::: RECORDS TO PROCESS :::
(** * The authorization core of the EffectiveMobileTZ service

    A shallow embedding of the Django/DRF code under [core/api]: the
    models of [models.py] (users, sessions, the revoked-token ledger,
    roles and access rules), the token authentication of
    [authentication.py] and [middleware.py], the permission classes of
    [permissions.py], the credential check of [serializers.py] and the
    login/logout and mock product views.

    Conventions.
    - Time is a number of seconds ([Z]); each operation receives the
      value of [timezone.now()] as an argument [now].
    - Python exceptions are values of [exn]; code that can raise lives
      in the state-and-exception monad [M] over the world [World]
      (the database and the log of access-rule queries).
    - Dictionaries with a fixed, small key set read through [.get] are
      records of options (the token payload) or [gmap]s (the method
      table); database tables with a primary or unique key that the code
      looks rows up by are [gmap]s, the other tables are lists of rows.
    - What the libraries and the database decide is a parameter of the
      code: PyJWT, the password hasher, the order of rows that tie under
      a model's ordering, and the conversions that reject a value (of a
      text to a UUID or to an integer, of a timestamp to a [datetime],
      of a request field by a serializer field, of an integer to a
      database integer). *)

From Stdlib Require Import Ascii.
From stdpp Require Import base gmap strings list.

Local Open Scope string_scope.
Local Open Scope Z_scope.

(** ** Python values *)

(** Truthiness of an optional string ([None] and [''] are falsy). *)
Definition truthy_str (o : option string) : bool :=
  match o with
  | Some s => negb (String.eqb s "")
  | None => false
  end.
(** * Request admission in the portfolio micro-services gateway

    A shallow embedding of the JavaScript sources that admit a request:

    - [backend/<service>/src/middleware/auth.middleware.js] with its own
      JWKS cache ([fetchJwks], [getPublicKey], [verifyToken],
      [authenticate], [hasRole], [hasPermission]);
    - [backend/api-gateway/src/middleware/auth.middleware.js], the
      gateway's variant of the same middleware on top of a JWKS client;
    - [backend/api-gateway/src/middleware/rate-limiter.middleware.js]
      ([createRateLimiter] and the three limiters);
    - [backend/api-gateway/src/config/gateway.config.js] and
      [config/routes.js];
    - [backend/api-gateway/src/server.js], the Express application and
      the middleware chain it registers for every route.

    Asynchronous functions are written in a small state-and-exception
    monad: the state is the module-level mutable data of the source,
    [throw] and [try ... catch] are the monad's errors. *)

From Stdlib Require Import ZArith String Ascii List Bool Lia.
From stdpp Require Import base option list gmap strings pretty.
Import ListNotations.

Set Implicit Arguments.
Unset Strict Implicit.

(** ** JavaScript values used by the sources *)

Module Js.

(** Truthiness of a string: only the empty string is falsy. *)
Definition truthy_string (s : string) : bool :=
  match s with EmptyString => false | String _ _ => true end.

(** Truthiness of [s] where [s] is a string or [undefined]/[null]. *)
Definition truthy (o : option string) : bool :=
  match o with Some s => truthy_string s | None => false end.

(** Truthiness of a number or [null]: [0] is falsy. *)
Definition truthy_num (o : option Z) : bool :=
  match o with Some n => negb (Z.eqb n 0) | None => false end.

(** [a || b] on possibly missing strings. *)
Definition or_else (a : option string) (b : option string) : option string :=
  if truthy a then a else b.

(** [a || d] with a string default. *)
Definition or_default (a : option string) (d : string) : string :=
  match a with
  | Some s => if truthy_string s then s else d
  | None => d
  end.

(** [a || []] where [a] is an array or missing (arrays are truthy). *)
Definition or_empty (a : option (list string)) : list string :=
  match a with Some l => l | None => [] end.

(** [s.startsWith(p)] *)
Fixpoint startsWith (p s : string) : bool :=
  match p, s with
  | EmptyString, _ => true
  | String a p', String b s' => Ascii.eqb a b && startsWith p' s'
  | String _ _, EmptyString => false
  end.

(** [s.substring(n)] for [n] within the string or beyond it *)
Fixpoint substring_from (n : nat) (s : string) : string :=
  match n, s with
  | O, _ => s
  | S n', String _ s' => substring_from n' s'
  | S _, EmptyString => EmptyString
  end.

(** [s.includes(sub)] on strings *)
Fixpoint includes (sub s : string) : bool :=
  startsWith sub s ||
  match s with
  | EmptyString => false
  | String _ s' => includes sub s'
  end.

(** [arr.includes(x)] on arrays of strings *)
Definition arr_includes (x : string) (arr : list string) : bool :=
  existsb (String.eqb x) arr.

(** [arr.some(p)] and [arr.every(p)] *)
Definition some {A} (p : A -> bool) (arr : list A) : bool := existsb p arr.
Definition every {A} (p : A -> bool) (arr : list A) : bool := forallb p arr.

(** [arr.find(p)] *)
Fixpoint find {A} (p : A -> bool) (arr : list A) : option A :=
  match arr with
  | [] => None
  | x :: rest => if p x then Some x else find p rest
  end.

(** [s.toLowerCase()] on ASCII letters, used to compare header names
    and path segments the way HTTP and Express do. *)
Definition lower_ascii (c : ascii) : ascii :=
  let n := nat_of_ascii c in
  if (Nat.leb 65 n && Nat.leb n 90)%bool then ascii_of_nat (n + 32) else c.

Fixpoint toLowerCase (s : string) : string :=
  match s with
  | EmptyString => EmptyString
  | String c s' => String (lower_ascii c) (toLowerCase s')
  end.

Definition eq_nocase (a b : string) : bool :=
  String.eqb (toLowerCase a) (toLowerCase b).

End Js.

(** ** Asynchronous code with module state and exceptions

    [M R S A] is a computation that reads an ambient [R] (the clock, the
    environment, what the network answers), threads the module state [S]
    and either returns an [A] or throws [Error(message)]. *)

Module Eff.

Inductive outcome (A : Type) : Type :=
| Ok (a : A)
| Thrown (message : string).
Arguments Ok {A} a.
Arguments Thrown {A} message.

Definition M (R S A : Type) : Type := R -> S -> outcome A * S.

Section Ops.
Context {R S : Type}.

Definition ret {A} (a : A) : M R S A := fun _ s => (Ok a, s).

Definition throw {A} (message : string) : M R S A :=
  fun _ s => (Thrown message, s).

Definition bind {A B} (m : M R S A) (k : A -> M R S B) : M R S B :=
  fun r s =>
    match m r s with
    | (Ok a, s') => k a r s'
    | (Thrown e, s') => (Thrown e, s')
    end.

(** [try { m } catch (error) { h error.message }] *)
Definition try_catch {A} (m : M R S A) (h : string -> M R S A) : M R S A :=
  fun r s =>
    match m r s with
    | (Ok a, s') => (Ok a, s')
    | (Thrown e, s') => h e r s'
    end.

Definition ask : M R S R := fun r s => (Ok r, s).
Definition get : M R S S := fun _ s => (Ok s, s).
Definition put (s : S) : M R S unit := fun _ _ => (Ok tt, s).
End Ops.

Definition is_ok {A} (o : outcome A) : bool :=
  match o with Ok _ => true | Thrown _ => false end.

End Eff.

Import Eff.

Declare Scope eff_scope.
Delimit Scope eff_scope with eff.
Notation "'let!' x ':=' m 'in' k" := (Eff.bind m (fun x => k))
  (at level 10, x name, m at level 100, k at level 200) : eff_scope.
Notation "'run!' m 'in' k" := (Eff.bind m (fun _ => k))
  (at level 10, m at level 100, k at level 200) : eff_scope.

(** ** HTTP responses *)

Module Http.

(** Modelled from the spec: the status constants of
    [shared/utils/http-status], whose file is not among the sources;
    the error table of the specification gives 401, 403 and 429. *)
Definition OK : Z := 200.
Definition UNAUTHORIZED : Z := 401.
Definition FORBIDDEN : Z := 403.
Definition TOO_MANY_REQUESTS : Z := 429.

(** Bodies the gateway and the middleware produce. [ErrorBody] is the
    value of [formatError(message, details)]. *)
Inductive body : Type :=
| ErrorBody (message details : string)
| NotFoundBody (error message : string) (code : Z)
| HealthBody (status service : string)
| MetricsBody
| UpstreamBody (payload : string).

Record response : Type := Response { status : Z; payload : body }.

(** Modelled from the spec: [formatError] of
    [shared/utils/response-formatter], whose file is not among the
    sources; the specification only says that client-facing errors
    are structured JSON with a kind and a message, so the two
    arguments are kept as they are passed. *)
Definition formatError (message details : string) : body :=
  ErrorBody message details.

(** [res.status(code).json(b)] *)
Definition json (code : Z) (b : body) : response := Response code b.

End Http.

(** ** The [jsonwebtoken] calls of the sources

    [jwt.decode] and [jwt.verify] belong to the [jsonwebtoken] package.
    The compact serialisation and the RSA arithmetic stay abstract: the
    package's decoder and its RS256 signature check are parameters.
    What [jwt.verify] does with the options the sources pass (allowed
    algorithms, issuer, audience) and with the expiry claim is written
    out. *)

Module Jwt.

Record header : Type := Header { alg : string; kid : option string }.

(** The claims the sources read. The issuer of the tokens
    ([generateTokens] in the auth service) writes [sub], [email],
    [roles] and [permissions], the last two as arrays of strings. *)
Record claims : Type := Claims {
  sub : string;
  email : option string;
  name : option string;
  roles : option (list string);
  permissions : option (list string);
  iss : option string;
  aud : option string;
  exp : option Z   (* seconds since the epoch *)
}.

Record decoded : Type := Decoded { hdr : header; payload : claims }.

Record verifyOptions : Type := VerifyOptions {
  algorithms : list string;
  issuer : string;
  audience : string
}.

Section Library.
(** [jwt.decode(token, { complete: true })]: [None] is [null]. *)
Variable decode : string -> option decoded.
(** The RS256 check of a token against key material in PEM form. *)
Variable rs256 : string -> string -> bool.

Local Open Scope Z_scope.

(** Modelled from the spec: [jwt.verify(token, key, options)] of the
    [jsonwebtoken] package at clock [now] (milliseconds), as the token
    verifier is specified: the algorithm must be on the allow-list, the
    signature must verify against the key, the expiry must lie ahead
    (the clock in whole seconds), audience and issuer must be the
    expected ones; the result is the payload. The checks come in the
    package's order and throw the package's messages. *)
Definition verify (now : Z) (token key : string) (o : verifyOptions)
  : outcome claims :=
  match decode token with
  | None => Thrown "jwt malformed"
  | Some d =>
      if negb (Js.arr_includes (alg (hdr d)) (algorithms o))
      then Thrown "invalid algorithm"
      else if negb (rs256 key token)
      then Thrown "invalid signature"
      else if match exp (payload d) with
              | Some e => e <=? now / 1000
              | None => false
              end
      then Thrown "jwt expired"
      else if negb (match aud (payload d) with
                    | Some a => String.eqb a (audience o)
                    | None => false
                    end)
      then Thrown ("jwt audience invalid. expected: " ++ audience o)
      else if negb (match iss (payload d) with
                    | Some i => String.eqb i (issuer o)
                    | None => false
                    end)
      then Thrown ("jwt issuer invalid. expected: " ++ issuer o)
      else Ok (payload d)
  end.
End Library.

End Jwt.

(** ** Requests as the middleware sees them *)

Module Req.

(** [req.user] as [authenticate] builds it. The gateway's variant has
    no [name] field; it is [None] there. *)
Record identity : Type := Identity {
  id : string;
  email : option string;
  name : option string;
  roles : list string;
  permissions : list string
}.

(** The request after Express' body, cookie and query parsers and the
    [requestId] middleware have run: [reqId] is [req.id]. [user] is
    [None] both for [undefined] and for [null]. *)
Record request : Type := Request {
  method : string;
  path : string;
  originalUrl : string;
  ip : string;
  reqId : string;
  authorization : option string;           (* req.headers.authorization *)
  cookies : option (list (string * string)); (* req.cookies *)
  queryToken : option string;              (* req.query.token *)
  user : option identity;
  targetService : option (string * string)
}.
:::
**PROBLEM DESCRIPTION:** Retype, exactly and in full, the lines above from the one containing "i (issuer o)" through the one containing "reqId : string;".

**RESPONSE AREA:**
                    | Some i => String.eqb i (issuer o)
                    | None => false
                    end)
      then Thrown ("jwt issuer invalid. expected: " ++ issuer o)
      else Ok (payload d)
  end.
End Library.

End Jwt.

(** ** Requests as the middleware sees them *)

Module Req.

(** [req.user] as [authenticate] builds it. The gateway's variant has
    no [name] field; it is [None] there. *)
Record identity : Type := Identity {
  id : string;
  email : option string;
  name : option string;
  roles : list string;
  permissions : list string
}.

(** The request after Express' body, cookie and query parsers and the
    [requestId] middleware have run: [reqId] is [req.id]. [user] is
    [None] both for [undefined] and for [null]. *)
Record request : Type := Request {
  method : string;
  path : string;
  originalUrl : string;
  ip : string;
  reqId : string;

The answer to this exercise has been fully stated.